We sat on the top of the bags of food in the truck while we went to the various animal surroundings to deliver food.  The animals seem to know you are coming.  We watched them feed the water buffalo, since it is dangerous to get out of the truck with them around, but were able to empty the bags on the ground for the zebras, rhinos, gazelles, etc.  The giraffes get their food in a high trough but will also eat out of your hand.  We put the food in the lion cages and then let up the cage door by pulling on a rope so they can get into the cage for the night and eat.  We could not get up close and personal with the chimpanzees, since we had not had rabies shots, but were able to watch them as they went into their "night" cage and ate.  They peel their bananas.  During the day they live on their own island in the zoo.

African ostrich

Nile crocodile



Lion waiting to get out of her cage

We use truckfuls of food daily

Hungry rhino

There is an 8 month old baby elephant that was abandoned by its parents when they were running away from poachers.  A fisherman found the elephant and brought it in his boat to the zoo.  It is still in isolation but we were able to put on masks and sterilize our shoes so that we could get closer to it.

There is a cat hanging around the lakeside restaurant that looks almost like Poa, the cat Breanna adopted in Tanzania.  I am not a cat lover but kind of miss him.

Poa's cousin

They do camel rides but the camels are often walking around free.  Also there are warthogs and monkeys wandering around.

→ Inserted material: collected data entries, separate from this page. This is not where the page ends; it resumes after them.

Definition tracksSearchSchema : list (string * FieldSchema) :=
  [("q", z_string);
   ("since", z_enum (map chip_string WINDOW_CHIPS));
   ("day", z_day);
   ("vendor", z_string);
   ("evidence", z_enum ["A"; "B"; "C"; "D"; "E"; "F"; "G"; "H"]);
   ("operator", z_enum ["yes"; "no"]);
   ("group", z_enum ["aircraft"; "none"]);
   ("sort", z_enum FLIGHT_SORT_VALUES);
   ("view", z_enum ["lanes"; "list"])].

Record TracksSearch := {
  ts_q : option string;
  ts_since : option WindowChip;
  ts_day : option string;
  ts_vendor : option string;
  ts_evidence : option DetectionClass;
  ts_operator : option YesNo;
  ts_group : option GroupMode;
  ts_sort : option string;
  ts_view : option ViewMode
}.

(** Which strings a field takes. *)
Definition is_day (s : string) : bool := match read_key s with Some _ => true | None => false end.
Definition takes (f : FieldSchema) (s : string) : bool :=
  match f with
  | z_string => true
  | z_enum values => existsb (String.eqb s) values
  | z_day => is_day s
  end.

(** The schema library on one field, with its documented behaviour: a value of
    the schema is itself, and anything else is caught as absent. *)
Class Zod := { safe_field : FieldSchema -> option json -> option string }.
Class ZodLaws (Zd : Zod) : Prop := {
  zod_takes : forall f s, takes f s = true -> safe_field f (Some (JStr s)) = Some s;
  zod_refuses : forall f s, takes f s = false -> safe_field f (Some (JStr s)) = None;
  zod_catches : forall f v, (forall s, v <> Some (JStr s)) -> safe_field f v = None
}.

Getting the food in the truck

Leah feeding the gazelles and water bucks


Rough tongues

Feeding the rhinos elephant grass

Chopping up food to bite size pieces

Gourmet food for animals

Secretary birds

The last night, there must have been a party at one of the hotels on the lake.  Usually I wake up in the night and hear lions and chimpanzees, but this night the music went on till 5 a.m.  Not the way I want to remember the place.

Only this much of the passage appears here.